# [WORK INSTRUCTIONS]
Where the line with "cbn [Corrected.errors]. rewrite" appears below, start writing out lines exactly, and finish with the line with "repeat case_decide; try done; try lia.", which is included; write out nothing else.

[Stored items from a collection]
-- -- --

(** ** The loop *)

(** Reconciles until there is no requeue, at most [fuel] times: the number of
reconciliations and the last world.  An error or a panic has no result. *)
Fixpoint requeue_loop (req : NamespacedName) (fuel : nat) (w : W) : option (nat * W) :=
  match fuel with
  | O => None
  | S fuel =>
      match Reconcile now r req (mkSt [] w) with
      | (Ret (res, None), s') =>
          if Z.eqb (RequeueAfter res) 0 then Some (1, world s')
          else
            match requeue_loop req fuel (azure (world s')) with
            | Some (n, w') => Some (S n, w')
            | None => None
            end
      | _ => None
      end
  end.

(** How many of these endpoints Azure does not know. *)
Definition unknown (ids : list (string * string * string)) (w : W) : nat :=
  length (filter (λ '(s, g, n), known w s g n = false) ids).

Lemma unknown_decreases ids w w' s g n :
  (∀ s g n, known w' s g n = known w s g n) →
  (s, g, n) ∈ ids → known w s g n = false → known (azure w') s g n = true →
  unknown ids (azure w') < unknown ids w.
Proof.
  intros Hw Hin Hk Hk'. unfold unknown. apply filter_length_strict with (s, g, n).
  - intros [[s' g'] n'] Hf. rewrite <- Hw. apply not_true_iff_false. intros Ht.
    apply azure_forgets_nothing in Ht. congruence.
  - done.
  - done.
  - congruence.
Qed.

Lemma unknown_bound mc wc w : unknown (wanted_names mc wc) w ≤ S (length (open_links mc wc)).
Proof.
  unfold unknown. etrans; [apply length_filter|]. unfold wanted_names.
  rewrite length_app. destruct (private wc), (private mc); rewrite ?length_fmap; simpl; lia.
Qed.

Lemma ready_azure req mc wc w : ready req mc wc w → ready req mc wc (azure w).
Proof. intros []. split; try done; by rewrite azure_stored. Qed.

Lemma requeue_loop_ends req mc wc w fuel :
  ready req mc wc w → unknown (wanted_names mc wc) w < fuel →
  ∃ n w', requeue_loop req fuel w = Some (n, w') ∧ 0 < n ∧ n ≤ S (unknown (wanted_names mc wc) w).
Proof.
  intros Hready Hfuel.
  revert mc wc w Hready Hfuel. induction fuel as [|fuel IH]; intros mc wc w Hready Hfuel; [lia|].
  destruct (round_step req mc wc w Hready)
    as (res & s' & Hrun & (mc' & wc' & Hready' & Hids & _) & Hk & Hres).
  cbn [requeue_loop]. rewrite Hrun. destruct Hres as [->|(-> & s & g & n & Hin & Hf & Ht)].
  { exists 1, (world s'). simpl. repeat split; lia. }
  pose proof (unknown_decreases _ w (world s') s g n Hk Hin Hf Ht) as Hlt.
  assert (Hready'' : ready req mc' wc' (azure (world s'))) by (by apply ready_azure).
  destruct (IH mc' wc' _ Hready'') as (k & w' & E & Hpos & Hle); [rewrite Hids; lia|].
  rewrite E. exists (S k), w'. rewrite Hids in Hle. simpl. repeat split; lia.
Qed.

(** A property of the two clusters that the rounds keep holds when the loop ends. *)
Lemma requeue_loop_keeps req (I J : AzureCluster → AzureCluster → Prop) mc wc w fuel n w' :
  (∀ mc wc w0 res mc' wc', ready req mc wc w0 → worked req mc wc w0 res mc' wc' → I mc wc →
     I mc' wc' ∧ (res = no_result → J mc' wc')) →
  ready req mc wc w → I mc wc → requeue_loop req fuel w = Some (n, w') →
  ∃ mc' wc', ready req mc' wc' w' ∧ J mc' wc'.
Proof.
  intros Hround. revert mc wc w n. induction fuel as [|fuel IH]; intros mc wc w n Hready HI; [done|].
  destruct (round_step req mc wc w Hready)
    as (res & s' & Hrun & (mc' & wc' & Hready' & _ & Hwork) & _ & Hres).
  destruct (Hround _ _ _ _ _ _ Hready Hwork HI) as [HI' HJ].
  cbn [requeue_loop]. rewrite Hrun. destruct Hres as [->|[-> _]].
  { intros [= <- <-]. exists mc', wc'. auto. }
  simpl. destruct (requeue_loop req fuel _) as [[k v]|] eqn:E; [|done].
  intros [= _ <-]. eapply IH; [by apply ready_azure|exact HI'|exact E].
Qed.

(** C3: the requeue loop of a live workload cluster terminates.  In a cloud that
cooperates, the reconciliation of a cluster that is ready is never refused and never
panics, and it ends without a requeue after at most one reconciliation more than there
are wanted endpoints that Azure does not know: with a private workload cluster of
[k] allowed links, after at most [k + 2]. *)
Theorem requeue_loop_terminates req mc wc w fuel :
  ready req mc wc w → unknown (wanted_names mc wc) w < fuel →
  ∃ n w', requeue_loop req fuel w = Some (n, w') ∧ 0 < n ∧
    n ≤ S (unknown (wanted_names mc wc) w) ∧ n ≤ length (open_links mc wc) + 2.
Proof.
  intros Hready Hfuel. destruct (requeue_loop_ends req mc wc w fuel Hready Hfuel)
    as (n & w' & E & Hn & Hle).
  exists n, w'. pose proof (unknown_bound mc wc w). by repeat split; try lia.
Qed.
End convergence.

-- -- --

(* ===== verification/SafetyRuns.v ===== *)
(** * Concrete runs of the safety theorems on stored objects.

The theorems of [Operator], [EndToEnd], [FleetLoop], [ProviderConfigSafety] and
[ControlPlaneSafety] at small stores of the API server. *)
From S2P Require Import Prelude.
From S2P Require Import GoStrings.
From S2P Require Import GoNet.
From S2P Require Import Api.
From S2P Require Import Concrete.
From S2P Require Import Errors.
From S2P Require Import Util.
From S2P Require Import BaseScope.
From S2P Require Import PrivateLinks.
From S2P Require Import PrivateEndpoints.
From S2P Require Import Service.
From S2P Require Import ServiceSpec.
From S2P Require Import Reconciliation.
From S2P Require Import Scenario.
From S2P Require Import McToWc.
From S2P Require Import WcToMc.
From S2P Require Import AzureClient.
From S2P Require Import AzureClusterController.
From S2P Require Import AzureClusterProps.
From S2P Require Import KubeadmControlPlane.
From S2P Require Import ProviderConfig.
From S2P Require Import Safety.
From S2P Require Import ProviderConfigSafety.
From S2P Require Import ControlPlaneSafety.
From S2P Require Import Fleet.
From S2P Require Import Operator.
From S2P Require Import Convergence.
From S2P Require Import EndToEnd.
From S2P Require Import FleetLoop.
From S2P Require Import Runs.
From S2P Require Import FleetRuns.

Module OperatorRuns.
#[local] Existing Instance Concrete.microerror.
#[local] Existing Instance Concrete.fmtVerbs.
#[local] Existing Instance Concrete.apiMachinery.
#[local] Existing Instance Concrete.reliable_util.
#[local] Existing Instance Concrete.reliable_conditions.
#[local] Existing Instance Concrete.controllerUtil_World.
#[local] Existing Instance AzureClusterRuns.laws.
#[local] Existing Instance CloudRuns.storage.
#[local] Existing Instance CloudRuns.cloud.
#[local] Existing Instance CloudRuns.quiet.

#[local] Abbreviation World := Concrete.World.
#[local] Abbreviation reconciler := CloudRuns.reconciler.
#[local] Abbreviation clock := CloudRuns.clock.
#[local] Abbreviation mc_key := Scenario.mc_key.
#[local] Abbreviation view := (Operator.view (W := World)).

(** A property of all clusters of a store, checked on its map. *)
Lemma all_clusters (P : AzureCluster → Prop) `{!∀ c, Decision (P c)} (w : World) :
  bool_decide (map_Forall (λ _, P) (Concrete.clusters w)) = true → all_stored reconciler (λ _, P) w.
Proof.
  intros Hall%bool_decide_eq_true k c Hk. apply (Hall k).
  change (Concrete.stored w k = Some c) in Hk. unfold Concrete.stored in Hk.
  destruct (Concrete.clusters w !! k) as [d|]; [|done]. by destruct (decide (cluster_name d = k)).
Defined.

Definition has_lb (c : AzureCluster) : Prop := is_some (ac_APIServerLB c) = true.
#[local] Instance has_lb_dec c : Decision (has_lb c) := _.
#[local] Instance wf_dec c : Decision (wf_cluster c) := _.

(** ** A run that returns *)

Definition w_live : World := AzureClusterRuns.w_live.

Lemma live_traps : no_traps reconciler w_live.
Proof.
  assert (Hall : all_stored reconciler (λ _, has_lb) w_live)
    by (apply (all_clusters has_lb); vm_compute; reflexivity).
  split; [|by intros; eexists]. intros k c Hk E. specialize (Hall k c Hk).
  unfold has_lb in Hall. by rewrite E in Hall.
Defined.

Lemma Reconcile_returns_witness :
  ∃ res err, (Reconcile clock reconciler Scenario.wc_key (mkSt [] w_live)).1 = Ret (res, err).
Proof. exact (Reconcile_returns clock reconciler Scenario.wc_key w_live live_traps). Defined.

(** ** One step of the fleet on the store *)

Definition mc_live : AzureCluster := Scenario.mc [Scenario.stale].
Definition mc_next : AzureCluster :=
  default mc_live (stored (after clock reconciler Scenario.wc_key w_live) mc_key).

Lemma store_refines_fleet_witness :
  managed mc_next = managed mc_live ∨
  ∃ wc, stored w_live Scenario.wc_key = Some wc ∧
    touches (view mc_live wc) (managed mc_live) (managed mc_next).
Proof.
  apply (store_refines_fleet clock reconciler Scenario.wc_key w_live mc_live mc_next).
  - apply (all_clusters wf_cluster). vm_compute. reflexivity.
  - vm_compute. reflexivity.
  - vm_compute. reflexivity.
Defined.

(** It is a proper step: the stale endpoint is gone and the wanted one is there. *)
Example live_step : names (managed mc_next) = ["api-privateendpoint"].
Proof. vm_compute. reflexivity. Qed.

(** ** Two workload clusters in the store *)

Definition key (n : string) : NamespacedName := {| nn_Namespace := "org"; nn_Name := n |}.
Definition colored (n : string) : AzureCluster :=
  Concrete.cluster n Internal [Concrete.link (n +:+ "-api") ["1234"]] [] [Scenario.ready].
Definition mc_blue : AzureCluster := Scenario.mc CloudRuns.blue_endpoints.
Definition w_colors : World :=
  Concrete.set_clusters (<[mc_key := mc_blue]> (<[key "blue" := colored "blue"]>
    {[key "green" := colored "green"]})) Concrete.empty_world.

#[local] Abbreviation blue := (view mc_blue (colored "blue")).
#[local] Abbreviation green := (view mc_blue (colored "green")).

-- -- --

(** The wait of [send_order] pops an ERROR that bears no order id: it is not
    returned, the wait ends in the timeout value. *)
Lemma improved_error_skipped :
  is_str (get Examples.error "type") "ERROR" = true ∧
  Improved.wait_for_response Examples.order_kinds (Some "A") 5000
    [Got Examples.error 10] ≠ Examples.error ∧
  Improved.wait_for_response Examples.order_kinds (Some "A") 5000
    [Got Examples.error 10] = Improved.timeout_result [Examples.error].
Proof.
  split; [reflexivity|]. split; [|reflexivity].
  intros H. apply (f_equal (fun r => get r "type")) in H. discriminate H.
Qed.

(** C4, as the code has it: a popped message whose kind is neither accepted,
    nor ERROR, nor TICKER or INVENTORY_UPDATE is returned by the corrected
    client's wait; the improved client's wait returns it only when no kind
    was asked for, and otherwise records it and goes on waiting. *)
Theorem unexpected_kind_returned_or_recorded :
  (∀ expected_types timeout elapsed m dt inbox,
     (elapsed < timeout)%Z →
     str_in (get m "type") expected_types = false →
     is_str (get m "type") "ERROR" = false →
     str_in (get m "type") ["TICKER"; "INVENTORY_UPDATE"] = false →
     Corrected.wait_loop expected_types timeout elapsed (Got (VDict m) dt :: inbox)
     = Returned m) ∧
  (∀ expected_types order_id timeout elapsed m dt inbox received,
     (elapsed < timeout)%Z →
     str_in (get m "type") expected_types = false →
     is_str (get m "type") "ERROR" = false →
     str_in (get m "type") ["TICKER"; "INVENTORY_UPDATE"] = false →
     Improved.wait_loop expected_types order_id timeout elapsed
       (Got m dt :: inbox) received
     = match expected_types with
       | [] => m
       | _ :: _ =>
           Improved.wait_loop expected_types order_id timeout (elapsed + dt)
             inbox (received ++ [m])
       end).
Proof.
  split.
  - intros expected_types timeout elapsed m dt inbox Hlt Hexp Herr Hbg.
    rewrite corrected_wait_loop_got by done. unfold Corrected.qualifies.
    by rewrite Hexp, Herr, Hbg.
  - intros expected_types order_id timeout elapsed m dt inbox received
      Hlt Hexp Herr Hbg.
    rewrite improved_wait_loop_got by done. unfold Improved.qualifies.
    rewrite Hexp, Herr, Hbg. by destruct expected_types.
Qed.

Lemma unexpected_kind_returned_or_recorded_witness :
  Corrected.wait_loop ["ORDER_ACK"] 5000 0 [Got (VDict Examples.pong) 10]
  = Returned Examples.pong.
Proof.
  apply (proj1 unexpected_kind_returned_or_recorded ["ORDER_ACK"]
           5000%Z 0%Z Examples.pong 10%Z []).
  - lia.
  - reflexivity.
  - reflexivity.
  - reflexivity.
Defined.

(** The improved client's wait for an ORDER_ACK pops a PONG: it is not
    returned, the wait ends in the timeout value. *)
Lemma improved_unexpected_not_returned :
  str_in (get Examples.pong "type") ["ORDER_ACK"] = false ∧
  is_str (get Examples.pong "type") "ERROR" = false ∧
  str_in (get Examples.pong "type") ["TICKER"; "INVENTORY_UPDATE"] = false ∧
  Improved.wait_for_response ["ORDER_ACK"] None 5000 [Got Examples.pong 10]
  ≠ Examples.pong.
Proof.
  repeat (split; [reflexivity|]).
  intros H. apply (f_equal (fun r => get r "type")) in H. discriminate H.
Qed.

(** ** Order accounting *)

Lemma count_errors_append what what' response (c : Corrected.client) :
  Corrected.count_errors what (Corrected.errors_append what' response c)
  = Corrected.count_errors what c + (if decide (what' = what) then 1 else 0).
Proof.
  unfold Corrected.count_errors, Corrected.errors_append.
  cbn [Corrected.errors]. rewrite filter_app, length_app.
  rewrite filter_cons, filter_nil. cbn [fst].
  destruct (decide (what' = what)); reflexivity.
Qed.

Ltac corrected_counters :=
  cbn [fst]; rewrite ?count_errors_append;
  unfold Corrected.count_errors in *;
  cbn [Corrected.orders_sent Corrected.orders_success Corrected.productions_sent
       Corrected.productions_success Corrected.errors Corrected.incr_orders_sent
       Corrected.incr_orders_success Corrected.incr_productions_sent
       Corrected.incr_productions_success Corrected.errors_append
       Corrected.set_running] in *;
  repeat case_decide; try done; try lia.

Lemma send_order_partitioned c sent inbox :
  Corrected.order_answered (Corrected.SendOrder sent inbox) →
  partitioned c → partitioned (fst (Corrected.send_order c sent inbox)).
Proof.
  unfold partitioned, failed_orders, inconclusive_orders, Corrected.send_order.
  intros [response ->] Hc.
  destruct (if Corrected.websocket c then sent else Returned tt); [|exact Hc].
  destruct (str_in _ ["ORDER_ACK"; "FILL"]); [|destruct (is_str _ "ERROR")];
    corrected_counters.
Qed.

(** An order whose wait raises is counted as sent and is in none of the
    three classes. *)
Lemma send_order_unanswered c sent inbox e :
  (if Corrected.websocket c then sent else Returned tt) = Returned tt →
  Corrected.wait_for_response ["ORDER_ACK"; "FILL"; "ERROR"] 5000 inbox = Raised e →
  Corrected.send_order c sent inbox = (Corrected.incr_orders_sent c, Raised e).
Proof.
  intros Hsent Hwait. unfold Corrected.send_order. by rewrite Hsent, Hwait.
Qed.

-- -- --

# [SOLUTION FOR THIS TASK]
  cbn [Corrected.errors]. rewrite filter_app, length_app.
  rewrite filter_cons, filter_nil. cbn [fst].
  destruct (decide (what' = what)); reflexivity.
Qed.

Ltac corrected_counters :=
  cbn [fst]; rewrite ?count_errors_append;
  unfold Corrected.count_errors in *;
  cbn [Corrected.orders_sent Corrected.orders_success Corrected.productions_sent
       Corrected.productions_success Corrected.errors Corrected.incr_orders_sent
       Corrected.incr_orders_success Corrected.incr_productions_sent
       Corrected.incr_productions_success Corrected.errors_append
       Corrected.set_running] in *;
  repeat case_decide; try done; try lia.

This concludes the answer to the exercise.